Calibration transforms an instrument’s raw signal into a meaningful concentration value. The fundamental principle is that, over a defined range, the response y is proportional to the concentration x: y = m x + b. The calibration function is established by measuring standard solutions of known concentration and fitting a mathematical model to the data. Without proper calibration, even the most sophisticated instrument produces data of limited value.
External standard calibration is the simplest and most widely used approach. A series of standards containing the analyte at known concentrations is prepared in a matrix that matches the sample as closely as possible. The instrument responses are plotted against concentration, and the resulting regression equation is used to calculate unknown concentrations from their measured responses. This method assumes that the standards and samples behave identically in the instrument, which requires careful matrix matching.
The internal standard method compensates for instrument drift, injection volume variations, and matrix effects. A known amount of a compound (the internal standard) — chemically similar to the analyte but not present in the sample — is added to every standard and sample. The ratio of the analyte response to the internal standard response is used for calibration. This ratio effectively cancels out systematic errors that affect both species equally. Internal standardization is standard practice in chromatography and ICP-MS.
Standard addition is employed when matrix effects are severe and cannot be replicated in calibration standards. Known quantities of the analyte are added directly to aliquots of the sample itself. The instrument response is plotted against the added concentration, and the x-intercept of the regression line gives the original analyte concentration (as a negative value). Standard addition inherently accounts for matrix effects because all measurements are made in the same sample matrix. Its main drawback is increased sample throughput time.

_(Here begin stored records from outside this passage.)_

Lemma frame_checkRoomState g g' : frame g g' -> frame g (checkRoomState g').
Proof.
  intros H. unfold checkRoomState.
  destruct (currentRoomObj g') as [room |]; [| exact H].
  cbv zeta.
  assert (H' : frame g (if m_isNewRoomEntry g'
                        then set_m_isNewRoomEntry false
                               (addAction ("Entered The " +:+ Room.name room) g')
                        else g'))
    by (destruct (m_isNewRoomEntry g'); frame_step).
  destruct (Room.isFinalDoor room).
  - repeat (match goal with |- context [if ?b then _ else _] =>
                              destruct b end); frame_step.
  - destruct (Room.entity room) as [e |].
    + destruct (_ && _); [frame_step |].
      destruct (is_Enemy e); [frame_step |].
      apply frame_handleItemInteraction, H'.
    + destruct (Room.isChoiceRoom room); frame_step.
Qed.

Lemma enemy_here_ok g room c n damage :
  currentRoomObj g = Some room ->
  Room.entity room = Some (Enemy c n damage) ->
  enemies_ok (roomsOf g) -> 0 <= damage <= INT_MAX.
Proof.
  unfold currentRoomObj, Dungeon.deref, enemies_ok, roomsOf.
  destruct (Dungeon.getCurrentRoom (dungeonLogic g)) as [a |]; [| discriminate].
  intros Hroom Hentity Hok.
  pose proof (Forall_lookup_1 _ _ _ _ Hok Hroom) as Hr.
  unfold enemy_ok in Hr. rewrite Hentity in Hr. exact Hr.
Qed.

Lemma takeDamage_pair damage p :
  Player.takeDamage damage p =
  (fst (Player.takeDamage damage p), snd (Player.takeDamage damage p)).
Proof. reflexivity. Qed.

Lemma frame_takeDamage g g' damage :
  (enemies_ok (roomsOf g') -> 0 <= damage <= INT_MAX) ->
  frame g g' ->
  frame g (set_playerLogic (fst (Player.takeDamage damage (playerLogic g'))) g').
Proof.
  intros Hd H. apply frame_set_playerLogic; [reflexivity | | exact H].
  apply steps_takeDamage; [exact Hd | constructor].
Qed.

Lemma frame_handleCombat g g' : frame g g' -> frame g (handleCombat g').
Proof.
  intros H. unfold handleCombat.
  destruct (currentRoomObj g') as [room |] eqn:Hroom; [| exact H].
  destruct (Room.entity room) as [[c n | c n damage] |] eqn:Hentity; try exact H.
  pose proof (enemy_here_ok _ _ _ _ _ Hroom Hentity) as Hdamage.
  cbv zeta.
  assert (H0 : frame g (addAction ("Fought the " +:+ n) g')) by frame_step.
  assert (Hdamage0 : enemies_ok (roomsOf (addAction ("Fought the " +:+ n) g'))
                     -> 0 <= damage <= INT_MAX).
  { destruct (addAction_fields ("Fought the " +:+ n) g') as [log ->]. exact Hdamage. }
  set (g0 := addAction ("Fought the " +:+ n) g') in *.
  destruct (is_BossEnemy (Enemy c n damage));
    [destruct (Player.hasItem "Sword" _) |];
    rewrite takeDamage_pair; cbv beta iota zeta;
    match goal with
    | |- context [set_playerLogic (fst (Player.takeDamage ?d (playerLogic g0))) g0] =>
        assert (H1 : frame g
                  (set_playerLogic (fst (Player.takeDamage d (playerLogic g0))) g0))
          by (apply frame_takeDamage;
              [first [exact Hdamage0 | intros _; unfold INT_MAX; lia] | exact H0])
    end;
    destruct (Player.getHealth _ <=? 0); frame_step.
Qed.

Lemma frame_handleChoice g g' choice : frame g g' -> frame g (handleChoice choice g').
Proof.
  intros H. unfold handleChoice.
  destruct (currentRoomObj g') as [room |]; [| exact H].
  destruct (negb (Room.isChoiceRoom room)); [exact H |].
  cbv zeta. destruct (choice =? 1); frame_step.
Qed.

Lemma frame_onEnter g g' : frame g g' -> frame g (onEnter g').
Proof. intros H. unfold onEnter. apply frame_checkRoomState. frame_step. Qed.

Lemma frame_handleScreenTransition g g' elapsed :
  frame g g' -> frame g (handleScreenTransition elapsed g').
Proof.
  intros H. unfold handleScreenTransition.
  destruct (currentTransition g'); [exact H | |]; destruct elapsed; try exact H.
  cbv zeta. apply frame_set_currentTransition.
  destruct (currentStateID _);
    first [apply frame_onEnter; frame_step | apply frame_set_currentStateID, H].
Qed.

#[export] Hint Resolve frame_handleItemInteraction frame_checkRoomState
  frame_handleCombat frame_handleChoice frame_onEnter
  frame_handleScreenTransition : frame.

(* ================================================================= *)
(** * The engine never throws *)

Lemma runCallback_total cb g : exists g', runCallback cb g = Ok g'.
Proof.
  destruct cb; cbn [runCallback]; eauto.
  destruct (moveBack_total (dungeonLogic (set_m_isNewRoomEntry true g))) as [d Hd].
  cbv zeta. rewrite Hd. simpl. eauto.
Qed.

Lemma completeTransition_total g : exists g', completeTransition g = Ok g'.
Proof.
  unfold completeTransition.
  destruct (onTransitionComplete g) as [cb |]; [| eauto].
  destruct (runCallback_total cb g) as [g' Hg']. rewrite Hg'. simpl. eauto.
Qed.

Lemma GamePlayScreen_update_total elapsed g :
  exists g', GamePlayScreen_update elapsed g = Ok g'.
Proof.
  unfold GamePlayScreen_update.
  destruct (transitionState g); destruct elapsed; eauto.
  destruct (completeTransition_total g) as [g1 Hg1]. rewrite Hg1. simpl.
  destruct (_ <? 0); eauto.
Qed.

Lemma step_total i g : exists g', step i g = Ok g'.
Proof.
  destruct i as [event | screenElapsed gameElapsed]; simpl; [eauto |].
  unfold Game_update.
  destruct (currentTransition g); simpl; eauto.
  destruct (currentStateID g); simpl; eauto.
  destruct (GamePlayScreen_update_total screenElapsed g) as [g1 Hg1].
  rewrite Hg1. simpl. eauto.
Qed.

Lemma run_total inputs : forall g, exists g', run inputs g = Ok g'.
Proof.
  induction inputs as [| i rest IH]; intros g; simpl; [eauto |].
  destruct (step_total i g) as [g1 Hg1]. rewrite Hg1. simpl. apply IH.
Qed.

Lemma reachable_run inputs : forall g g',
  reachable g -> run inputs g = Ok g' -> reachable g'.
Proof.
  induction inputs as [| i rest IH]; intros g g' Hg; simpl.
  - intros [= <-]. exact Hg.
  - destruct (step i g) as [g1 |] eqn:Hstep; simpl; [| discriminate].
    apply IH. eapply reachable_step; eassumption.
Qed.

(* ================================================================= *)
(** * Moves are never negative *)

Lemma frame_moves_ok g g' : frame g g' -> moves_ok g -> moves_ok g'.
Proof. intros (Hm & Hc & _) [H0 H1]. unfold moves_ok. rewrite Hm, Hc. auto. Qed.

Lemma startTransition_moves_ok cb g :
  (is_navigation (Some cb) = true -> 1 <= Player.moves (playerLogic g)) ->
  moves_ok g -> moves_ok (startTransition cb g).
Proof.
  intros Hcb [H0 H1]. unfold startTransition.
  destruct (transitionState g); split; auto.
Qed.

Lemma handleEvent_moves_ok event g : moves_ok g -> moves_ok (handleEvent event g).
Proof.
  intros Hok. unfold handleEvent.
  destruct event as [code |]; [| exact Hok].
  destruct (transitionState g); try exact Hok.
  destruct (currentState g), code; try exact Hok;
    try (apply startTransition_moves_ok; [discriminate | exact Hok]).
  - destruct (Z.leb_spec (Player.getMoves (playerLogic g)) 0) as [Hle | Hgt].
    + eapply frame_moves_ok; [| exact Hok]. frame_step.
    + destruct (Dungeon.canMoveForward _); [| exact Hok].
      apply startTransition_moves_ok; [| exact Hok].
      intros _. unfold Player.getMoves in Hgt. lia.
  - destruct (Z.leb_spec (Player.getMoves (playerLogic g)) 0) as [Hle | Hgt].
    + eapply frame_moves_ok; [| exact Hok]. frame_step.
    + destruct (Dungeon.canMoveBack _); [| exact Hok].
      apply startTransition_moves_ok; [| exact Hok].
      intros _. unfold Player.getMoves in Hgt. lia.
  - destruct (inSwordRoomWithSword g); [| exact Hok].
    apply startTransition_moves_ok; [discriminate | exact Hok].
  - destruct (negb _); [| exact Hok].
    eapply frame_moves_ok; [| exact Hok]. frame_step.
  - eapply frame_moves_ok; [| exact Hok]. frame_step.
Qed.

The linear dynamic range is the concentration interval over which the response-concentration relationship remains linear within acceptable tolerance. Working outside this range risks biased results from saturation (at high concentrations) or poor signal-to-noise (at low concentrations). Multipoint calibration (5–8 standards) is preferred over single-point calibration because it allows assessment of linearity through the correlation coefficient and residual plots. Weighted regression (1/x or 1/x²) is recommended when the variance is not constant across the concentration range (heteroscedasticity). Calibration must be verified regularly through independent quality control standards, blank measurements, and continuing calibration checks interspersed with sample analyses.